Couldn't they make up their mind?
Sheesh, evil *and* a jerk. -- Jade
While the graviton has never been observered, it's not as wildly unlikely as that article seems to suggest. Of the four fundemental forces (strong/weak nuclear forces, E/M and gravity) only gravity hasn't had a "force mediator" particle (one which "carries" the force, for example photons for electricity and magnetism) observed in lab experiments. However, as gravity is the weakest force (by an order of I believe around 10^-28 times, or similar), this is not unlikely. However, it is extremely unlikely there ISN'T a particle which mediates gravity, ergo the (pretty reasonable) assumption of the existance of the graviton. Assuming it exists, further things can be predicted about it from other laws of Physics, hence we have a particle we've never seen but are pretty sure exists, with certain properties.
Nearly right : The theory posits that gravitons are created by all (massive) matter, it's just that near densely packed stars the effect is more significant.
Actually, no. The point the atricle is making is that the effect increases near large concentrations of mass at a rate greater the simple total mass would predict.From TFA: Plain wrong : From TFA "critics point out that MOND cannot explain the observed masses of clusters of galaxies without invoking dark matter"
The article isn't about MOND, it's about the scalar-tensor-vector gravity (STVG) theory. MOND was just mentioned as a competing theory...a theory that couldn't adequately explain the behavior of galatic clusters or the Pioneer spacecraft.
____
~ |rip/\/\aster /\/\onkey
The way the post is worded, I think there is some misunderstanding what a "graviton" is. The graviton is the force-carrying particle of gravity, in a similar way to the photon being the force-carrying particle for electromagnetic phenomena. Although the graviton has not yet been directly observed, there is little doubt among physicists that it does exist. The current best theories we have (standard model of particle physics, etc.) strongly suggest that it exists.

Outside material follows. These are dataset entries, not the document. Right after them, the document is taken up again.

(* ===== verification/Heap.v ===== *)
(** * The heap: malloc, free and the blocks pointers lead to

    Linked structures live in a finite map from locations to blocks.  Every
    access through a pointer is checked: a null pointer and a block that was
    freed (or never allocated) are faults.  Whether the n-th call of malloc
    succeeds is decided by an oracle, so the error paths of the programs are
    part of the model. *)

From S2P Require Import Prelude.
Open Scope Z_scope.

Abbreviation loc := positive.

(** [None] is NULL. *)
Definition ptr : Type := option loc.

Definition is_null (p : ptr) : bool := match p with None => true | Some _ => false end.

Record heap (B : Type) := Heap { cells : gmap loc B; calls : nat }.
Arguments Heap {B} cells calls.
Arguments cells {B} h.
Arguments calls {B} h.

Section heap.
Context {B : Type} (malloc_ok : nat -> bool).
Implicit Types (h : heap B) (m : gmap loc B).

(** A location above every one in use. *)
Definition fresh_loc m : loc := Pos.succ (map_fold (fun l _ acc => Pos.max l acc) 1%positive m).

Lemma fresh_loc_above m l b : m !! l = Some b -> (l < fresh_loc m)%positive.
Proof.
  unfold fresh_loc.
  cut (forall l b, m !! l = Some b -> (l <= map_fold (fun l _ acc => Pos.max l acc) 1 m)%positive).
  { intros H Hl. specialize (H l b Hl). lia. }
  clear l b. apply (map_fold_weak_ind (fun r m => forall l b, m !! l = Some b -> (l <= r)%positive)).
  - intros l b. by rewrite lookup_empty.
  - intros i x m' r Hi IH l b. rewrite lookup_insert_Some.
    intros [[-> ->]|[_ Hl]]; [lia|]. specialize (IH l b Hl). lia.
Qed.

Lemma fresh_loc_fresh m : m !! fresh_loc m = None.
Proof.
  destruct (m !! fresh_loc m) eqn:E; [|done]. apply fresh_loc_above in E. lia.
Qed.

(** [malloc]: the block starts with the given contents, which stand for
    whatever the memory held. *)
Definition malloc (b : B) h : ptr * heap B :=
  if malloc_ok (calls h) then
    let l := fresh_loc (cells h) in
    (Some l, Heap (<[l := b]> (cells h)) (S (calls h)))
  else (None, Heap (cells h) (S (calls h))).

(** [*p] *)
Definition load (p : ptr) h : res B :=
  match p with
  | None => Fail NullDeref
  | Some l => match cells h !! l with
              | Some b => Ok b
              | None => Fail Dangling
              end
  end.

(** [*p = b] *)
Definition store (p : ptr) (b : B) h : res (heap B) :=
  match p with
  | None => Fail NullDeref
  | Some l => match cells h !! l with
              | Some _ => Ok (Heap (<[l := b]> (cells h)) (calls h))
              | None => Fail Dangling
              end
  end.

(** [free(p)]: nothing for NULL, a fault for a block freed before. *)
Definition free (p : ptr) h : res (heap B) :=
  match p with
  | None => Ok h
  | Some l => match cells h !! l with
              | Some _ => Ok (Heap (delete l (cells h)) (calls h))
              | None => Fail Dangling
              end
  end.

Lemma load_Ok l b h : cells h !! l = Some b -> load (Some l) h = Ok b.
Proof. unfold load. by intros ->. Qed.

Lemma store_Ok l b b' h :
  cells h !! l = Some b ->
  store (Some l) b' h = Ok (Heap (<[l := b']> (cells h)) (calls h)).
Proof. unfold store. by intros ->. Qed.

Lemma free_Ok l b h :
  cells h !! l = Some b -> free (Some l) h = Ok (Heap (delete l (cells h)) (calls h)).
Proof. unfold free. by intros ->. Qed.
End heap.

#[global] Arguments load {B} p h : simpl never.
#[global] Arguments store {B} p b h : simpl never.
#[global] Arguments free {B} p h : simpl never.

(** ** Ownership

    [owns h L]: the heap consists of the cells listed in [L], each once.  The
    order does not matter, so a proof brings the cell in question to the front
    and leaves the others alone. *)
Section owns.
Context {B : Type} (malloc_ok : nat -> bool).
Implicit Types (h : heap B) (L : list (loc * B)).

Definition owns h L : Prop := NoDup L.*1 /\ cells h = list_to_map L.

#[export] Instance owns_proper h : Proper ((≡ₚ) ==> iff) (owns h).
Proof.
  assert (forall L L', L ≡ₚ L' -> owns h L -> owns h L') as H.
  { intros L L' HL [Hn Hc]. split; [by rewrite <- HL|]. rewrite Hc. by apply list_to_map_proper. }
  intros L L' HL. split; [by apply H|]. apply H. by symmetry.
Qed.

Lemma owns_lookup h L l b : owns h L -> (l, b) ∈ L -> cells h !! l = Some b.
Proof. intros [Hn ->] Hin. by apply elem_of_list_to_map. Qed.

Lemma owns_load h L l b : owns h L -> (l, b) ∈ L -> load (Some l) h = Ok b.
Proof. intros Ho Hin. eapply load_Ok, owns_lookup; done. Qed.

Lemma owns_store h L l b b' :
  owns h ((l, b) :: L) ->
  exists h', store (Some l) b' h = Ok h' /\ owns h' ((l, b') :: L) /\ calls h' = calls h.
Proof.
  intros Ho. pose proof (owns_lookup h _ l b Ho ltac:(by left)) as Hl. rewrite (store_Ok l b b' h Hl).
  eexists. split_and!; [done| |done]. destruct Ho as [Hn Hc]. split; [done|]. cbn [cells].
  rewrite Hc. simpl. by rewrite insert_insert_eq.
Qed.

Lemma owns_free h L l b :
  owns h ((l, b) :: L) -> exists h', free (Some l) h = Ok h' /\ owns h' L /\ calls h' = calls h.
Proof.
  intros Ho. pose proof (owns_lookup h _ l b Ho ltac:(by left)) as Hl. rewrite (free_Ok l b h Hl).
  eexists. split_and!; [done| |done]. destruct Ho as [Hn Hc]. apply NoDup_cons in Hn as [Hn1 Hn]. split; [done|].
  cbn [cells]. rewrite Hc. simpl. rewrite delete_insert_id; [done|]. by apply not_elem_of_list_to_map_1.
Qed.

Lemma owns_malloc h L b :
  owns h L -> malloc_ok (calls h) = true ->
  exists l h', malloc malloc_ok b h = (Some l, h') /\ owns h' ((l, b) :: L).
Proof.
  intros [Hn Hc] Hok. unfold malloc. rewrite Hok. eexists _, _. split; [done|]. split; [|cbn [cells]; by rewrite Hc].
  simpl. constructor; [|done]. apply not_elem_of_list_to_map. rewrite <- Hc. apply fresh_loc_fresh.
Qed.

Lemma owns_malloc_refused h L b :
  owns h L -> malloc_ok (calls h) = false ->
  exists h', malloc malloc_ok b h = (None, h') /\ owns h' L.
Proof. intros Ho Hok. unfold malloc. rewrite Hok. eexists. split; [done|]. exact Ho. Qed.

Lemma owns_size h L : owns h L -> size (cells h) = length L.
Proof. intros [Hn ->]. by apply map_size_list_to_map. Qed.
End owns.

The post makes it sound like suggesting that gravitons exist is outlandish... but this is rather accepted. Instead, it seems that their theory is a particular attempt to quantize gravity (there have been many attempts over time, with all ultimately being unsatisfactory). Whether or not their new theory is useful remains to be seen.
Also, in TFA, they say: "In this case, a hypothetical particle called a graviton - which mediates gravity - appears in large numbers out of the vacuum of space in regions crowded with massive objects such as stars." Again, it is generally accepted that in any reasonable theory of quantum gravity, gravitons will be the force-carrying particle for gravity. Where there is a large gravitational field, virtual gravitons will be exchanged to mediate the force (more info on virtual particles). This is nothing new. And in particle physics, virtual particles can always appear and disappear from the vacuum.
So again, I think we can't coment much on this theory without reading the actual paper (anyone have a link?). I would like to understand what is actually novel about their formulation. Also, they are not the first to try and reformulate the basic laws of gravity to get rid of the "dark matter anomaly" and none have been found to be consistent with all the experimental data.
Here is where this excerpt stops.